Since the dreaming days of my youth, however, I’ve learned that people generally aren’t into random breakouts of song or dance or anything that makes them mildly uncomfortable as they attempt to go about their day normally and music-free. So, disregarding every inspirational Pinterest quote, I put my dream of a musical day on the backburner and went along with my life, keeping the songs to a minimum and the dancing to a thing to be done behind closed doors (behind which I dance fake ballet to Lana Del Rey, as any normal person should).

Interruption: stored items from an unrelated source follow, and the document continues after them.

Section Objects.
Context `{Env} {C : Type} `{StoreLaws C}.
Variable s3fs : S3Fs.
Abbreviation St := (Remote C).
Implicit Types w : World St.
(** ** Copying a folder *)
(** A key is sent as it is. *)
Definition sent_plain (k : string) : Prop := all_safe k = true.
Abbreviation copyable_s3 src dest := (copyable src (destKey src dest) sent_plain).
Lemma s3_body_ok src dest : all_safe (bucket s3fs) = true -> str_mem "/" (bucket s3fs) = false ->
  forall k d w, no_fault_from (calls w) -> copyable_s3 src dest k -> has_prefix src k = true -> objs (store (st w)) !! (bucket s3fs, k) = Some d ->
  exists w1, copy_to s3fs src dest k w = (Ok tt, w1) /\ (calls w <= calls w1)%nat /\
    objs (store (st w1)) = copy_key (bucket s3fs) (destKey src dest) (fun k => str_eqb (destKey src dest k) dest) (objs (store (st w))) k /\
    disk (st w1) = disk (st w).
Proof.
  intros Hb1 Hb2 k d w Hf (Hs & Hne & Hout) Hp Hd. unfold copy_to, copy_key. destruct (str_eqb (destKey src dest k) dest); [by exists w|].
  unfold copyObject. destruct (str_eqb k (destKey src dest k)) eqn:E; [apply String.eqb_eq in E; congruence|].
  unfold gwrap. rewrite run_call by by apply no_fault_here.
  assert (Hcut : cut_slash (unescape (bucket s3fs ++ "/" ++ k)) = (bucket s3fs, k)).
  { rewrite unescape_safe, cut_source; [done..|]. rewrite !all_safe_app, Hs. by rewrite Hb1. }
  destruct (Copy_ok (bucket s3fs) (destKey src dest k) (bucket s3fs ++ "/" ++ k) d (store (st w)) Hne) as (c' & Hcp & Ho & _).
  { rewrite Hcut. intros [= E2]. congruence. }
  { by rewrite Hcut. }
  rewrite Hcp. eexists. split; [done|]. cbn. split; [lia|]. by rewrite Ho, Hd.
Qed.

(** Copying a folder: when no object has the name of the source and all keys
    that start with it are sent as they are and go to places of their own
    outside of it, then however many pages the listing has every object is at
    its destination with its contents, and every other object is as it was. *)
Theorem CopyDir_all_pages (src dest : string) (fuel : nat) (w : World St) :
  let b := bucket s3fs in let m := objs (store (st w)) in let dst := destKey src dest in
  no_fault_from (calls w) -> src <> "" -> dest <> "" -> all_safe b = true -> str_mem "/" b = false -> m !! (b, src) = None ->
  Forall (copyable_s3 src dest) (keys_of b src m) -> (length (keys_of b src m) < fuel)%nat ->
  (forall k k', k ∈ keys_of b src m -> k' ∈ keys_of b src m -> dst k = dst k' -> k = k') ->
  exists w', CopyDir s3fs fuel src dest w = (Ok true, w') /\ disk (st w') = disk (st w) /\
    (forall k, k ∈ keys_of b src m -> dst k <> dest -> objs (store (st w')) !! (b, dst k) = m !! (b, k)) /\
    (forall b' x, (b' <> b \/ forall k, k ∈ keys_of b src m -> dst k <> dest -> dst k <> x) -> objs (store (st w')) !! (b', x) = m !! (b', x)).
Proof.
  intros b m dst Hf Hs Hd Hb1 Hb2 Hsrc Hc Hlen Hinj. unfold CopyDir, str_eqb.
  rewrite (proj2 (String.eqb_neq _ _) Hs), (proj2 (String.eqb_neq _ _) Hd).
  unfold isDirectory, gwrap. rewrite !gbind_eq, run_ask, Head_ok by by apply no_fault_here. fold b m. rewrite bool_decide_eq_false_2 by (by rewrite Hsrc; intros [? ?]). cbn [negb gret].
  destruct (folder_copied b src dst (fun k => str_eqb (dst k) dest) sent_plain (copy_to s3fs src dest)
    (fun from => gwrap "list objects error: " (ask (List_ b src from)))) with (fuel := fuel) (w := mkWorld (S (calls w)) (st w))
    as (w' & E & Hdk & H1' & H2'); try done.
  - intros from w0 Hf0. unfold gwrap. by rewrite run_ask, List_ok by by apply no_fault_here.
  - by apply s3_body_ok.
  - cbn. eapply no_fault_le; [|exact Hf]. lia.
  - exists w'. split; [exact E|]. split; [done|]. cbn [st] in *. split.
    + intros k Hk Hne. apply H1'; [done|]. by apply String.eqb_neq.
    + intros b' x [Hx|Hx]; apply H2'; [by left|right]. intros k Hk Hne. apply Hx; [done|]. by apply String.eqb_neq.
Qed.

So as I watched Little Miss Sunshine last night, I noticed how Olive, the oddball star of the film, was encouraged to solely be herself – to sing and dance and rip off her Adidas flyaway pants – not because of how it made the people around her feel, but because of how happy it made Olive to perform. The whole film follows the journey of a dysfunctional family on their way out of their daily performances of American normalcy and into a world of discovering just what it means to do what they do for their own happiness rather than for others’ satisfaction.

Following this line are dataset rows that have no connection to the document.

(* ===== verification/Storage.v ===== *)
(** [src/storage/storage.go] and [src/storage/v2/storager.go]: the storager of a
    purpose, chosen by its setting and kept for good, over the drivers of
    [LocalDir], [Upload], [MinFs] and [S3Fs]. *)
From S2P Require Import Prelude Strings Gorm FileInfo Files LocalDir Upload ObjectStore S3Fs MinFs.
#[local] Open Scope string_scope.
#[local] Open Scope Z_scope.

Record LocalStorageConfig : Type := mkLocalConfig { LocalRoot : string; LocalPublicPrefix : string }.
(** [StorageConfig] of src/config/storage.go, less the two services that no
    driver reads. *)
Record StorageConfig : Type := mkConfig {
  Option_ : StorageOption; Local : option LocalStorageConfig; Tencent : option TencentCOSConfig; Minoss : option MinossConfig; S3 : option S3StorageConfig
}.
(** The drivers behind the interface [Storager]. *)
Inductive Storager : Type :=
  | LocalDriver (ls : LocalStorage)
  | TencentDriver (tc : TencentCos)
  | MinDriver (mfs : MinFs)
  | S3Driver (s3fs : S3Fs).
Definition SettingPrefix : string := "cos-".
Definition SettingGroupCore : string := "core".

(** * The process: the services, the disk, the settings and the storagers *)
Record Host (Y D C : Type) : Type := mkHost {
  setts : Y; fs : FS; upload_tabs : FileTabs; cosv : D; minio : C; s3 : C; storagerMap : gmap string Storager
}.
Arguments mkHost {Y D C} setts fs upload_tabs cosv minio s3 storagerMap.
Arguments setts {Y D C} h.
Arguments fs {Y D C} h.
Arguments upload_tabs {Y D C} h.
Arguments cosv {Y D C} h.
Arguments minio {Y D C} h.
Arguments s3 {Y D C} h.
Arguments storagerMap {Y D C} h.
(** Code that runs on a part of the state. *)
Definition zoom {S T A} (get : S -> T) (set : T -> S -> S) (m : M T A) : M S A :=
  fun w => let (r, w') := m (mkWorld (calls w) (get (st w))) in (r, mkWorld (calls w') (set (st w') (st w))).

Section Storagers.
Context `{Env} {Y D C : Type} `{Cos D} `{Store C}.
Abbreviation St := (Host Y D C).
Definition on_settings {A} : M Y A -> M St A := zoom setts (fun y h => mkHost y h.(fs) h.(upload_tabs) h.(cosv) h.(minio) h.(s3) h.(storagerMap)).
Definition on_fs {A} : M FS A -> M St A := zoom fs (fun f h => mkHost h.(setts) f h.(upload_tabs) h.(cosv) h.(minio) h.(s3) h.(storagerMap)).
Definition on_cos {A} : M (Sys D) A -> M St A :=
  zoom (fun h => mkSys h.(upload_tabs) h.(cosv)) (fun s h => mkHost h.(setts) h.(fs) s.(tabs) s.(cos) h.(minio) h.(s3) h.(storagerMap)).
Definition on_min {A} : M (Remote C) A -> M St A :=
  zoom (fun h => mkRemote h.(minio) h.(fs)) (fun r h => mkHost h.(setts) r.(disk) h.(upload_tabs) h.(cosv) r.(store) h.(s3) h.(storagerMap)).
Definition on_s3 {A} : M (Remote C) A -> M St A :=
  zoom (fun h => mkRemote h.(s3) h.(fs)) (fun r h => mkHost h.(setts) r.(disk) h.(upload_tabs) h.(cosv) h.(minio) r.(store) h.(storagerMap)).

(** [settings.GetYaml], with the panic of a secret that does not decrypt left
    out, and the parameters of the drivers. *)
Context (GetYaml : string -> string -> M Y StorageConfig) (cwd : path)
  (cos_url : string -> option error) (cos_presign : string -> string -> Res string)
  (mime : string -> string) (url_Parse : string -> option (string * string)) (url_JoinPath : string -> list string -> option string)
  (LoadDefaultConfig : option error) (body_of : string -> Z -> Res string) (new_client : string -> option error).

(** ** The methods, by driver *)
Definition answered (fi : FileInfo) (m : M St FileInfo) : M St (Res unit * FileInfo) :=
  let! r := gtry m in gret match r with Ok fi' => (Ok tt, fi') | Err e => (Err e, fi) end.
Definition storager_Save (s : Storager) (fi : FileInfo) (data : string) : M St (Res unit * FileInfo) :=
  match s with
  | LocalDriver ls => on_fs (LocalDir.Save cwd ls fi (mkIoReader data None))
  | TencentDriver tc => answered fi (on_cos (Upload.Save cos_presign tc fi (Some data)))
  | MinDriver mfs => answered fi (on_min (MinFs.Save mime body_of mfs fi (Some data)))
  | S3Driver s3fs => answered fi (on_s3 (S3Fs.Save mime url_Parse url_JoinPath s3fs fi (Some data)))
  end.
(** [ReadFile] and reading to the end. *)
Definition storager_ReadAll (s : Storager) (storagePath : string) : M St string :=
  match s with
  | LocalDriver ls => on_fs (let! f := LocalDir.ReadFile cwd ls storagePath in gextr (fun t => (read (resolve cwd f) t, t)))
  | TencentDriver tc => on_cos (Upload.ReadFile storagePath)
  | MinDriver mfs => on_min (let! reader := MinFs.ReadFile mfs storagePath in reader)
  | S3Driver s3fs => on_s3 (S3Fs.ReadFile s3fs storagePath)
  end.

It is easy to watch this film and scoff at the father and his sorry version of the American Dream that he seems to be faithfully living out and yet it seems that even us vivacious and dreamy college students can fall into similar traps – choosing homework over friends, salaries over dreams and a busy schedule over the chance for spontaneity and adventure. Even now, as we come back from our intrepid ventures of spring break, we look forward instead of downward – counting down the days until Easter break, summer break, graduation. We worry about our futures without a thought about what this all does to our present experience, as we shelf current opportunities in favour of the promise of bigger and better ones that the fabled “future” holds for us.

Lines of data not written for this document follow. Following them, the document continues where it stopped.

(** *** Copying *)
Definition isDirectory (storagePath : string) : M (Sys C) bool :=
  let! there := cos_read (Object_Head storagePath) in gret (negb there).
Definition copyObject (storagePath dest : string) : M (Sys C) unit :=
  cos_call (Object_Copy dest (TrimPrefix "https://" (GetPublicURL storagePath false))).
Fixpoint copyDirectory (fuel : nat) (storagePath dest : string) : M (Sys C) bool :=
  match fuel with
  | O => gret false
  | S fuel' =>
      let! res := cos_read (Bucket_Get storagePath "/") in
      gfor (fst res) (fun key => copyObject key (Join [dest; TrimPrefix storagePath key])) ;;;
      each_prefix (snd res) (fun prefix => copyDirectory fuel' prefix (Join [dest; TrimPrefix storagePath prefix]))
  end.
Definition CopyDir (fuel : nat) (storagePath dest : string) : M (Sys C) bool :=
  if str_eqb storagePath "" then graise (ErrNew "source storage path is empty")
  else if str_eqb dest "" then graise (ErrNew "destination storage path is empty")
  else let! isDir := isDirectory storagePath in
       if isDir : bool then copyDirectory fuel storagePath dest
       else copyObject storagePath dest ;;; gret true.
Definition UploadDirectory (localDirPath destDir : string) : Res (list string) :=
  Err (ErrNew "UploadDirectory not implemented for TencentCos").

(** *** Parts *)
(** The record that is pointed to comes back with the id of the upload. *)
Definition InitUploadTask (tempFile : TempFile) : M (Sys C) TempFile :=
  let! id := cos_call (InitiateMultipartUpload tempFile.(TF.StoragePath) tempFile.(TF.ChunkHash)) in
  gret (TF.set_upload id tempFile).
(** Parts count from 1 in the service and from 0 here. *)
Definition ListUploadExistsTrunk (tempFile : TempFile) : M (Sys C) (list Z) :=
  let! listRst := cos_read (ListParts tempFile.(TF.StoragePath) tempFile.(TF.ThirdUploadID)) in
  gret (merge_sort Z.le (map (fun part => part.(PartNumber) - 1) listRst)).
Definition UploadTrunk (tempFile : TempFile) (partNumber : Z) (data : string) (size : Z) : M (Sys C) unit :=
  cos_call (Object_UploadPart tempFile.(TF.StoragePath) tempFile.(TF.ThirdUploadID) (partNumber + 1) data size) ;;; gret tt.
Definition CompleteUploadTask (tempFile : TempFile) : M (Sys C) unit :=
  let! listRst := cos_read (ListParts tempFile.(TF.StoragePath) tempFile.(TF.ThirdUploadID)) in
  cos_call (Object_Complete tempFile.(TF.StoragePath) tempFile.(TF.ThirdUploadID) listRst).

(** *** The calls with pointers: [None] is nil *)
Definition CreateMultipartUpload (storagePath : option string) : M (Sys C) string :=
  match storagePath with
  | Some p => if str_eqb p "" then graise (ErrNew "storage path is empty") else cos_call (InitiateMultipartUpload p "")
  | None => graise (ErrNew "storage path is empty")
  end.
(** The parameters are given to the client as a map, and the client takes only
    structs: after its checks of the name and of the bucket it refuses them. *)
Definition GeneratePresignedURL (invalid_bucket : option error) (storagePath uploadID : option string) (partNumber : option Z) : Res string :=
  match storagePath, uploadID, partNumber with
  | Some p, Some _, Some _ =>
      if str_eqb p "" then Err (ErrNew "object key is empty.")
      else Err (default (ErrNew "query: Values() expects struct input. Got map") invalid_bucket)
  | _, _, _ => Err (ErrNew "storagePath, uploadID or partNumber is nil")
  end.
Definition UploadPart (storagePath uploadID : option string) (partNumber : option Z) (data : option string) : M (Sys C) string :=
  match storagePath, uploadID, partNumber with
  | Some p, Some id, Some n =>
      if str_eqb p "" then graise (ErrNew "storage path is empty")
      else match data with
           | None => graise (ErrNew "reader is empty")
           | Some d => let! tag := cos_call (Object_UploadPart p id n d (Z.of_nat (String.length d))) in gret (Trim tag)
           end
  | _, _, _ => graise (ErrNew "storagePath, uploadID or partNumber is nil")
  end.
(** Missing numbers and tags of parts are zero. *)
Definition CompleteMultipartUpload (storagePath uploadID : option string) (parts : option (list (option Z * option string))) : M (Sys C) unit :=
  match storagePath, uploadID, parts with
  | Some p, Some id, Some l =>
      cos_call (Object_Complete p id (map (fun x => mkPart (default 0 (fst x)) (default "" (snd x))) l))
  | _, _, _ => graise (ErrNew "storagePath, uploadID or parts is nil")
  end.
Definition AbortMultipartUpload (storagePath uploadID : option string) : M (Sys C) unit :=
  match storagePath, uploadID with
  | Some p, Some id => cos_call (Object_Abort p id)
  | _, _ => graise (ErrNew "storagePath or uploadID is nil")
  end.
End Methods.
End Tencent.
End V2Cos.

(** * [minio/storer.go] *)
Module V2Min.
Record MinFs : Type := mkMinFs { m_opt : StorageOption; mfsCfg : MinossConfig }.
Definition min_bucket (mfs : MinFs) : string := mfs.(mfsCfg).(MinBucket).
Section Driver.
Context `{Env} {C : Type} `{Store C}.
Context (mime : string -> string) (body_of : string -> Z -> Res string) (EncodePath : string -> string)
  (presignGet : string -> string -> Z -> Res string) (new_client : string -> option error).
Abbreviation St := (Remote C).
Abbreviation PutObject := (PutObject body_of).
Abbreviation PutObjectPart := (PutObjectPart body_of).
Abbreviation CopyObject := (CopyObject EncodePath).
Definition NewMinFs (cfg : MinossConfig) (o : StorageOption) : M St MinFs :=
  if str_eqb cfg.(MinBucket) "" then graise (ErrNew "configuration bucket error")
  else match new_client cfg.(m_EndPoint) with
       | Some e => graise e
       | None => let! isE := ask (HeadBucket cfg.(MinBucket)) in
                 if negb isE then graise (ErrNew "bucket not exists") else gret (mkMinFs o cfg)
       end.
Section Methods.
Variable mfs : MinFs.
Definition Save (fi : FileInfo) (r : option string) : M St FileInfo :=
  if str_eqb fi.(FI.StoragePath) "" then graise (ErrNew "storage path is empty")
  else match r with
       | None => graise (ErrNew "reader is empty")
       | Some data => PutObject (min_bucket mfs) fi.(FI.StoragePath) (mime fi.(FI.FileExt)) data fi.(FI.Size) ;;; gret fi
       end.
Definition GetPublicURL (storagePath : string) (_ : bool) : string := storagePath.
(** The method is not looked at. *)
Definition GetPresignedURL (method storagePath : string) : Res string :=
  match CheckValidObjectName storagePath with
  | Some e => Err e
  | None => presignGet (min_bucket mfs) storagePath mfs.(m_opt).(PresignedTimeout)
  end.
Definition ReadFile (storagePath : string) : M St (M St string) :=
  if str_eqb storagePath "" then graise (ErrNew "storage path is empty") else GetObject (min_bucket mfs) storagePath.
Definition DeleteFile (storagePath : string) : M St unit :=
  if str_eqb storagePath "" then graise (ErrNew "storage path is empty") else RemoveObject (min_bucket mfs) storagePath.
Definition isDirectory (storagePath : string) : M St bool := let! there := StatObject (min_bucket mfs) storagePath in gret (negb there).
Definition copyObject (storagePath dest : string) : M St unit := CopyObject (min_bucket mfs) dest storagePath.
Definition copyDirectory (fuel : nat) (storagePath dest : string) : M St bool :=
  each_page fuel (ListObjects (min_bucket mfs) storagePath) (fun key => copyObject key (Join [dest; trim_prefix storagePath key])) None.
Definition CopyDir (fuel : nat) (storagePath dest : string) : M St bool :=
  if str_eqb storagePath "" then graise (ErrNew "source storage path is empty")
  else if str_eqb dest "" then graise (ErrNew "destination storage path is empty")
  else let! isDir := isDirectory storagePath in
       if isDir : bool then copyDirectory fuel storagePath dest
       else copyObject storagePath dest ;;; gret true.
Definition UploadDirectory (localDirPath destDir : string) : Res (list string) :=
  Err (ErrNew "UploadDirectory not implemented for MinFs").
Definition CreateMultipartUpload (inp : option CreateMultipartUploadInput) : M St string :=
  match inp with
  | Some (mkCreateIn _ (Some path) _) =>
      if str_eqb path "" then graise (ErrNew "storage path is empty")
      else checked (CheckValidObjectName path) (call (CreateUpload (min_bucket mfs) path))
  | _ => graise (ErrNew "storage path is empty")
  end.
Definition GeneratePresignedURL (inp : option GeneratePresignedURLInput) : Res string :=
  Err (ErrNew "presigned part URL not supported for MinIO").
Definition UploadPart (inp : option UploadPartInput) : M St string :=
  match inp with
  | Some (mkPartIn _ (Some path) uploadID partNumber data) =>
      if str_eqb path "" then graise (ErrNew "storage path is empty")
      else match uploadID, partNumber with
           | Some id, Some n => match data with
                                | None => graise (ErrNew "reader is empty")
                                | Some d => PutObjectPart (min_bucket mfs) path id n d (-1)
                                end
           | _, _ => graise (ErrNew "uploadID or partNumber is nil")
           end
  | _ => graise (ErrNew "storage path is empty")
  end.
Definition CompleteMultipartUpload (inp : option CompleteMultipartUploadInput) : M St unit :=
  match inp with
  | Some (mkCompleteIn _ (Some path) (Some id) (Some parts)) =>
      checked (CheckValidObjectName path)
        (call (CompleteUpload (min_bucket mfs) path id (map (fun p => (default 0 (fst p), default "" (snd p))) parts)))
  | _ => graise (ErrNew "storagePath, uploadID or parts is nil")
  end.
Definition AbortMultipartUpload (inp : option AbortMultipartUploadInput) : M St unit :=
  match inp with
  | Some (mkAbortIn _ (Some path) (Some id)) => checked (CheckValidObjectName path) (call (AbortUpload (min_bucket mfs) path id))
  | _ => graise (ErrNew "storagePath or uploadID is nil")
  end.
End Methods.
End Driver.
End V2Min.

We’ve all done this: refused to go out for drinks with friends to work on a paper that we have told ourselves will surely be the key to our eventual success. We sit here and tell ourselves that there is a distinct hierarchy of important things in our collegiate lives at the moment and that list is topped with homework, internships and remain busy (!!!) while fun, friends and play bring up the rear. Even as I write this, I must stop myself from agreeing with this proverbial list – that tells us all that being busy is the ultimate goal, that having “nothing to do” is a laughable fate, that a completed essay means more than a walk with a friend.
Through Olive’s small but wise character in Little Miss Sunshine, it is noted that the self is most happy when it is performing a script written purely by one’s own self – not by cultured expectations or handed down lists. It is with this knowledge that I try to press forward out of my university days and into the so-called real world. Learning to write a script completely out of my culture’s reach is a lesson that will surely have to be learnt many times over, but one that I will continue to try to emulate until my moves are as free and silly and utterly real as Olive’s.
Maybe my dream of a musical day does not have to be so far fetched after all.